John Fordham 

John Surman: Saltash Bells – review

Electronics and sax meet to great effect on this exuberant new album from John Surman, writes John Fordham
  
  


The title evokes the sounds Surman heard across the water from Saltash Church while out on his father's dinghy as a child, and they are represented in the computer-generated bell tones and circling loops underpinning his first unaccompanied set in 18 years. The opening Whistman's Wood sets a frosty, pinging computer repeat behind overdubbed baritone-sax lines – one emphasising the traditional harmony turns of a bassline, the other softly blowing yearning hoots and slithering runs.
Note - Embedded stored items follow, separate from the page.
(** * TidyLogger: a shallow embedding of [src/tidy_logger.py]

    The development follows the Python module top to bottom:

    - [PyStr]: the [str] methods the module and [pathlib] call
      ([in], [strip], [rfind], [find], [split], [upper], slicing);
    - [pathlib]: the pure-path layer of CPython 3.11's [pathlib]
      ([Path(...)], [str], [parts], [name], [stem], [suffix], [parent],
      [with_name], [with_suffix]) for both flavours, selected by [os.name];
    - [logging]: levels, [_checkLevel], loggers with their handler lists,
      the process-wide logger dictionary, and the way of a record from a
      logging call to the handlers ([isEnabledFor], [_log], [handle],
      [callHandlers]) as in CPython 3.11's [logging];
    - [TidyLogger]: [_create_file_path], [__init__], [close] and the
      levelled logging calls, written in a state-and-exception monad over
      the process state.

    Characters are the code points below 256, strings are [string]. *)

From Stdlib Require Import ZArith Ascii Lia.
From stdpp Require Import base option list strings gmap.

(** ** Python strings *)

Module PyStr.

Definition len (s : string) : nat := String.length s.

(** [c in s] for a one-character [c]. *)
Fixpoint contains (c : ascii) (s : string) : bool :=
  match s with
  | EmptyString => false
  | String a t => if Ascii.eqb a c then true else contains c t
  end.

(** [s[n:]] and [s[:n]] for [0 <= n]. *)
Fixpoint drop (n : nat) (s : string) : string :=
  match n, s with
  | O, _ => s
  | S _, EmptyString => EmptyString
  | S n', String _ t => drop n' t
  end.

Fixpoint take (n : nat) (s : string) : string :=
  match n, s with
  | O, _ => EmptyString
  | S _, EmptyString => EmptyString
  | S n', String a t => String a (take n' t)
  end.

(** [s[a:b]] for [0 <= a] and [0 <= b]. *)
Definition slice (a b : nat) (s : string) : string := take (b - a) (drop a s).

(** [s.find(c)]: index of the first [c], [-1] when there is none. *)
Fixpoint find (c : ascii) (s : string) : Z :=
  match s with
  | EmptyString => (-1)%Z
  | String a t =>
      if Ascii.eqb a c then 0%Z
      else let r := find c t in if (r <? 0)%Z then (-1)%Z else (r + 1)%Z
  end.

(** [s.find(c, start)]. *)
Definition find_from (c : ascii) (start : nat) (s : string) : Z :=
  let r := find c (drop start s) in
  if (r <? 0)%Z then (-1)%Z else (r + Z.of_nat start)%Z.

(** [s.rfind(c)]: index of the last [c], [-1] when there is none. *)
Fixpoint rfind (c : ascii) (s : string) : Z :=
  match s with
  | EmptyString => (-1)%Z
  | String a t =>
      let r := rfind c t in
      if (0 <=? r)%Z then (r + 1)%Z
      else if Ascii.eqb a c then 0%Z else (-1)%Z
  end.

(** [s.lstrip(c)] for a one-character [c]. *)
Fixpoint lstrip (c : ascii) (s : string) : string :=
  match s with
  | EmptyString => EmptyString
  | String a t => if Ascii.eqb a c then lstrip c t else s
  end.

(** [s.replace(a, b)] for one-character [a] and [b]. *)
Fixpoint replace (a b : ascii) (s : string) : string :=
  match s with
  | EmptyString => EmptyString
  | String x t => String (if Ascii.eqb x a then b else x) (replace a b t)
  end.

(** [s.split(c)]: never empty, [n] separators give [n + 1] fields. *)
Fixpoint split (c : ascii) (s : string) : list string :=
  match s with
  | EmptyString => [EmptyString]
  | String a t =>
      if Ascii.eqb a c then EmptyString :: split c t
      else match split c t with
           | h :: r => String a h :: r
           | [] => [String a EmptyString]
           end
  end.

(** [c.join(l)]. *)
Fixpoint join (c : ascii) (l : list string) : string :=
  match l with
  | [] => EmptyString
  | [x] => x
  | x :: r => x +:+ String c (join c r)
  end.

Definition startswith (p s : string) : bool := String.prefix p s.

(** [str.isspace] on one character: the code points below 256 that
    Python counts as whitespace. *)
Definition isspace (a : ascii) : bool :=
  let n := nat_of_ascii a in
  ((9 <=? n) && (n <=? 13)) || ((28 <=? n) && (n <=? 32))
  || (n =? 133) || (n =? 160).

Fixpoint lstrip_ws (s : string) : string :=
  match s with
  | EmptyString => EmptyString
  | String a t => if isspace a then lstrip_ws t else s
  end.

Fixpoint rstrip_ws (s : string) : string :=
  match s with
  | EmptyString => EmptyString
  | String a t =>
      match rstrip_ws t with
      | EmptyString => if isspace a then EmptyString else String a EmptyString
      | r => String a r
      end
  end.

(** [s.strip()]. *)
Definition strip (s : string) : string := rstrip_ws (lstrip_ws s).

Fixpoint all_space (s : string) : bool :=
  match s with
  | EmptyString => true
  | String a t => isspace a && all_space t
  end.

Definition is_lower (a : ascii) : bool :=
  let n := nat_of_ascii a in (97 <=? n) && (n <=? 122).
(** * mahjong-helper: the automatic player, its configuration store and the
      Majsoul action sender

    A shallow embedding of
      - [auto_player_config.go]  (configuration file: load, validate, save),
      - the automatic player     ([MakeDecision], [ExecuteDecision], ...),
      - the interactive loop     ([interact], [handleSpecialCommands]),
      - [platform/majsoul/action_sender.go] ([SendDiscard], [sendAction], ...),
    followed by the properties established about them.

    Conventions.
      - Go's [float64] is IEEE 754 binary64, taken from [SpecFloat] with
        precision 53 and maximal exponent 1024; [a > b] in the source is
        [Float64.gt a b], and so on.  NaN compares false with everything,
        as in Go.
      - Go's [int] is [Z]; [%] is the truncated remainder [Z.rem].
      - A run-time panic (index out of range) is the outcome [Panic].
      - Go's [error] is [option string]: [None] is [nil]. *)

From Stdlib Require Import ZArith List String Ascii Bool Lia.
From Stdlib Require Import SpecFloat DecimalString.
Import ListNotations.

#[local] Open Scope list_scope.
#[local] Open Scope string_scope.
#[local] Open Scope Z_scope.

(* ===================================================================== *)
(** ** float64 *)
(* ===================================================================== *)

Module Float64.

Definition float64 : Type := spec_float.

Definition prec : Z := 53.
Definition emax : Z := 1024.

(** An integer literal, e.g. [10.0]. *)
Definition of_Z (z : Z) : float64 := binary_normalize prec emax z 0 false.

(** A decimal literal [n/d], e.g. [0.85] is [of_ratio 85 100]: the binary64
    number nearest to the quotient. *)
Definition of_ratio (n d : Z) : float64 := SFdiv prec emax (of_Z n) (of_Z d).

Definition zero : float64 := S754_zero false.

Definition lt (a b : float64) : bool := SFltb a b.
Definition gt (a b : float64) : bool := SFltb b a.
Definition le (a b : float64) : bool := SFleb a b.
Definition eqb (a b : float64) : bool := SFeqb a b.
Definition mul (a b : float64) : float64 := SFmul prec emax a b.

Definition is_nan (a : float64) : bool :=
  match a with S754_nan => true | _ => false end.

(** [x] lies in the closed interval [[lo, hi]]. *)
Definition within (lo hi x : float64) : bool := le lo x && le x hi.

(** The order of the non-NaN values as a lexicographic order on triples:
    class (infinities, sign), then exponent, then mantissa. *)
Definition rank (x : float64) : Z * Z * Z :=
  match x with
  | S754_nan => (0, 0, 0)
  | S754_zero _ => (0, 0, 0)
  | S754_infinity true => (-2, 0, 0)
  | S754_infinity false => (2, 0, 0)
  | S754_finite false m e => (1, e, Zpos m)
  | S754_finite true m e => (-1, - e, Zneg m)
  end.

Definition cmp3 (p q : Z * Z * Z) : comparison :=
  let '(a, b, c) := p in
  let '(a', b', c') := q in
  match a ?= a' with
  | Eq => match b ?= b' with Eq => c ?= c' | r => r end
  | r => r
  end.

Definition lt3 (p q : Z * Z * Z) : Prop :=
  let '(a, b, c) := p in
  let '(a', b', c') := q in
  a < a' \/ (a = a' /\ (b < b' \/ (b = b' /\ c < c'))).

End Float64.

Import Float64.

(* ===================================================================== *)
(** ** Outcomes of code that may panic *)
(* ===================================================================== *)

Inductive outcome (A : Type) : Type :=
| Ret (a : A)
| Panic (msg : string).

Arguments Ret {A} a.
Arguments Panic {A} msg.

Definition obind {A B : Type} (o : outcome A) (k : A -> outcome B) : outcome B :=
  match o with
  | Ret a => k a
  | Panic m => Panic m
  end.

Notation "'let!' x ':=' c 'in' k" := (obind c (fun x => k))
  (at level 10, x name, c at level 100, k at level 200).

(** The outcome is an error, not a value. *)
Definition surfaces_error {A : Type} (o : outcome A) : Prop :=
  match o with
  | Ret _ => False
  | Panic _ => True
  end.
On Staddon Heights is a whirling folk dance building to playful soprano-sax variations against riffing low clarinet figures and percussive synths. The music is sometimes punchy and robust (the strutting Triadichorum is a close-harmony exercise for overdubbed baritones); it comes close to the delicate reveries of Jan Garbarek in a glistening mood-piece like Winter Elegy, and mixes all the prevailing moods – from jigging dances to pealing-bell figures – in the title track. The long finale, Sailing Westwards, has the jazziest passages, but also hints at an exultant, rhumba-like party mood. It's less introspective than Surman's past solo work has sometimes been, and it's full of buoyant, engaging lyricism.